Bobby was in Ms. Bixie's 6th grade class in the year 1948-49, when I was in the 5th grade. Both grades were housed the same room in the northwest corner of the school building.
To bring firecrackers on to school property was a big no-no at Red Hill School, for obvious reasons. And to be in possession of them while on the school property was a serious offense. Periodic warnings were issued regarding their dangers, and especially against the possession of them at school. Somehow, word got to Aunt Bixie,( she insisted that all her students call her “Aunt Bixie,”) that one of her students had firecrackers in his possession.
So she calls the class to order and puts on her best good cop persona. “Now children we know that one of you has brought firecrackers to school today, which you know you are not supposed to do. Now I want the person that has done this to be sweet, and do the right thing, and bring them up here to me right now. If you do not, I will have to send you to the principal and it will be much worse for you.”
I think Bobby knew that several others in the class knew that he was the culprit and one of them had "ratted" on him; so he gets up and goes forward to Aunt Bixie's desk, puts his hands in both of his pockets, and pulls out two handfuls of cherry bombs and piles them on Aunt Bixie's desk.
“Now Bobby, make sure that is all you have in your possession.” Bobby reaches down and pulls out several more from the rolled up cuffs of his jeans. “Now Bobby, that was the right thing to do, and I am proud of you. But you know that Aunt Bixie has to punish those who break the rules. So go out side and break me off a limb of the willow tree in the back yard and bring it back to Aunt Bixie.”
Bobby dutifully turns around, walks out, and in a few minutes brings back in to Aunt Bixie a not very large switch for her. “Alright Bobby, lets go to the cloakroom. Children, remain in your desks. We'll be right back.”
So both of them disappear behind the walls of the cloakroom. In a few seconds we hear: “Now Bobby, bend over for Aunt Bixie like you are supposed to do.”
The next sounds are the whacks of the limb striking Bobby's butt. But then smoke starts rolling out the cloakroom doors on each end. Out comes Aunt Bixie, screaming, “Run children, run!” as she rushes out of the cloak room, out the classroom door, and down the hallway, to the rear courtyard outside entrance.

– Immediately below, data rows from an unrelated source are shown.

Lemma load_ids_eq ids : StronglySorted Z.gt ids → Forall (λ id, 0 ≤ id) ids →
  load_ids u ids (-1) 0 [] =
    (last_used ids, Z.of_nat (length (used_ids ids)), take FAST_SIZE (gap_ids ids)).
Proof.
  induction 1 as [|id ids Hs IH Hid]; intros Hpos; [done|].
  apply Forall_cons in Hpos as [H0 Hpos].
  assert (Forall (λ id', id' < id) ids) as Hlt by (apply (Forall_impl _ _ _ Hid); intros; lia).
  unfold gap_ids, last_used, used_ids in *. cbn [load_ids List.filter]. destruct (u id) eqn:Eu.
  - rewrite Z.max_r, load_ids_below by (done || cbn; lia). cbn [length negb andb app].
    unfold used_ids. f_equal; [f_equal; lia|]. rewrite Nat.sub_0_r. f_equal.
    apply List_filter_ext. intros id' Hid'. rewrite Forall_forall in Hlt.
    specialize (Hlt id' Hid'). rewrite (proj2 (Z.ltb_lt _ _)) by done. by rewrite andb_true_r.
  - rewrite (proj2 (Z.ltb_ge _ _)) by lia. cbn [andb]. rewrite IH by done. cbn [negb andb].
    rewrite (proj2 (Z.ltb_ge id _)); [done|].
    destruct (List.filter u ids) as [|x xs] eqn:E; [lia|].
    assert (x ∈ ids) as Hx by (apply (elem_of_List_filter u); rewrite E; by left).
    rewrite Forall_forall in Hlt. specialize (Hlt x Hx). lia.
Qed.

Lemma last_used_max ids id : StronglySorted Z.gt ids → id ∈ ids → u id = true → id ≤ last_used ids.
Proof.
  unfold last_used, used_ids. induction 1 as [|id' ids Hs IH Hid']; [by intros ?%not_elem_of_nil|].
  cbn [List.filter]. rewrite elem_of_cons. rewrite Forall_forall in Hid'.
  destruct (u id') eqn:Eu; intros [->|Hin] Hu; [lia|specialize (Hid' id Hin); lia|congruence|auto].
Qed.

Bobby is right behind her, running and beating on the seat of his pants with the palm of his right hand with sharp whacks, with little smoke signals rising from the seat of his jeans between the whacks. Smoke is pouring from the seat of his jeans, sorta like a warplane that has had the fatal shot into the fuel tank.
The stampede,Aunt Bixie, Bobby, and the entire 5th and 6th grade of Red Hill School finally come to a halt in the court yard at the rear center of the building.
Bobby seems to have his clothing conflagration contained, with a large charred hole in the seat of his jeans. He later pulls his sweater down underneath his jeans to fill in underneath the area where the rear jean pocket and pant seat used to be. It turned out that Bobby had a rear jean pocket filled with strike anywhere matches. When the switch, with which Aunt Bixie was striking Bobby's rear jean pocket, began to rub across the match heads, that they would truly strike anywhere was proved with an impressive pyrotechnical display!
Bobby was the youngest son of Mr. Odie and Ms. Ara Watkins. They had two sons, Clifton, the older and Bobby. Ms. Ara was a Griffith, and her father, Mr. Freeman Griffith, lived with them in a house on the northwest corner of what is now Red Hill Road and Castaway Island Road. He was the son of a Civil War veteran and was up in years when this incident occurred.
When Mr. Freeman found out about the incident, as he sat on the front porch of their house, smoking his pipe, he is said to have remarked: “Well, I have heard folks say that 'that kid ought to have the fire beat out of him', but that is the first time I ever knowed of it happenin!”
Mr. Freeman died in the late summer of 1949 at the age of 81.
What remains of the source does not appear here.